The accident, which took place in the Medak district, 70 kilometers from the state capital of Hyderabad, India, was transporting nearly 40 children of a private school, most of them below the age of 11. After colliding with the train, the bus was dragged about a kilometer down the tracks, witnesses said.

Apart from 21 children being wounded and taken to a nearby hospital in Secundrabad, the bus cleaner and the father of one of the victim, who collapsed on reaching the site, also died. As rescue workers tried to pull out the children from the wreckage, television footage showed parents sitting with dead bodies of their children in their laps, with many mothers holding the children they had prepared for school just an hour before.

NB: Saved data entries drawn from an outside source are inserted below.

(** * mandacafe: restaurant-menu backend

    A shallow embedding of the parts of the backend that carry state and
    arithmetic: the in-memory metrics aggregator (middleware/monitoring),
    the two persistence adapters (the JSON-file [Database] and the
    [PrismaDatabase]), the administrative controllers built on them, the
    public menu controller and the key check of middleware/auth.

    JavaScript numbers are IEEE-754 binary64 values; they are modelled by
    Rocq's primitive floats.  The aggregator is written once over an
    interface of number operations, so that the very same code can also be
    read in exact rational arithmetic. *)

From Stdlib Require Import ZArith QArith Qround Qcanon Floats Uint63 List String Ascii Lia.
From Stdlib Require Import Sorting.Sorted Sorting.Permutation.
From stdpp Require Import gmap strings list pretty.

Local Open Scope Z_scope.

(* Decimal literals such as 0.05 denote the nearest binary64 value. *)
Set Warnings "-inexact-float".

(** ** JavaScript numbers *)

(** The operations on numbers that the modelled code uses. *)
Class JsNumber (num : Type) := {
  n_of_Z : Z -> num;                 (* an integer literal *)
  nadd : num -> num -> num;          (* x + y *)
  nsub : num -> num -> num;          (* x - y *)
  nmul : num -> num -> num;          (* x * y *)
  ndiv : num -> num -> num;          (* x / y *)
  ngt : num -> num -> bool;          (* x > y *)
  nmax : num -> num -> num;          (* Math.max(x, y) *)
  nround : num -> num;               (* Math.round(x) *)
  n_truthy : num -> bool             (* ToBoolean(x) *)
}.

(** A decimal literal [m]e-[k], such as 0.05 = [n_decimal 5 2]. *)
Definition n_decimal {num} `{JsNumber num} (m : Z) (k : nat) : num :=
  ndiv (n_of_Z m) (n_of_Z (10 ^ Z.of_nat k)).

(** The [x || 0] idiom on a possibly absent counter. *)
Definition or_zero {num} `{JsNumber num} (o : option num) : num :=
  match o with
  | Some x => if n_truthy x then x else n_of_Z 0
  | None => n_of_Z 0
  end.

(** *** binary64: the numbers the program runs on *)

Module F64.

(** Integers of magnitude below 2^53 convert exactly. *)
Definition of_Z (z : Z) : float :=
  match z with
  | Z0 => 0%float
  | Zpos _ => PrimFloat.of_uint63 (Uint63.of_Z z)
  | Zneg _ => PrimFloat.opp (PrimFloat.of_uint63 (Uint63.of_Z (- z)))
  end.

Definition gt (x y : float) : bool := PrimFloat.ltb y x.

(** [Math.max]: NaN is contagious and +0 is larger than -0. *)
Definition max (x y : float) : float :=
  if (PrimFloat.is_nan x || PrimFloat.is_nan y)%bool then PrimFloat.nan
  else if PrimFloat.ltb x y then y
  else if PrimFloat.ltb y x then x
  else if PrimFloat.eqb x 0%float then PrimFloat.add x y
  else x.

(** [Math.round]: the integer nearest to [x], ties towards +infinity; the
    sign of a zero result is the sign of [x]. *)
Definition round (x : float) : float :=
  match Prim2SF x with
  | S754_finite s m e =>
      if 0 <=? e then x
      else
        let z := if s then Z.neg m else Z.pos m in
        let k := - e in
        let r := (2 * z + 2 ^ k) / 2 ^ (k + 1) in
        if r =? 0 then (if s then PrimFloat.opp 0%float else 0%float)
        else of_Z r
  | _ => x
  end.

Definition truthy (x : float) : bool :=
  negb (PrimFloat.eqb x 0%float || PrimFloat.is_nan x).

Definition isNaN (x : float) : bool := PrimFloat.is_nan x.

End F64.

#[export] Instance float_number : JsNumber float := {
  n_of_Z := F64.of_Z;
  nadd := PrimFloat.add;
  nsub := PrimFloat.sub;
  nmul := PrimFloat.mul;
  ndiv := PrimFloat.div;
  ngt := F64.gt;
  nmax := F64.max;
  nround := F64.round;
  n_truthy := F64.truthy
}.

(** *** exact rationals: the same operations without rounding

    Division by zero yields 0 here (it yields NaN or an infinity in
    binary64); the exact reading is only used where the divisor is a
    positive count. *)

Module Exact.

Definition of_Z (z : Z) : Qc := Q2Qc (inject_Z z).

Definition gt (x y : Qc) : bool :=
  match (x ?= y)%Qc with Gt => true | _ => false end.

Definition max (x y : Qc) : Qc := if gt y x then y else x.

Schoolbags and water-bottles lay scattered under the mangled remains of the bus as hundreds of people sat and mourned, not all of them related to the children.

Instead of taking a route that had proper, manned railway crossings, the temporary driver allegedly took the shorter unsafe route as the train traveled from Nanded in Maharashtra to Hyderabad in Telangana, which was carved out of Andhra Pradesh last month.

"The accident sparked anger among local people, who say they have been asking for gates to secure the railway crossing in the district," according to NDTV. "In Parliament, Railways Minister Sadananda Gowda faced loud protests as members demanded to know why safety was neglected."

India's vast but decrepit railway network witnesses about 15,000 people getting killed each year while crossing the dangerous tracks, according to a government safety panel. Two years ago, the panel recommended that more bridges and overpasses be built on priority.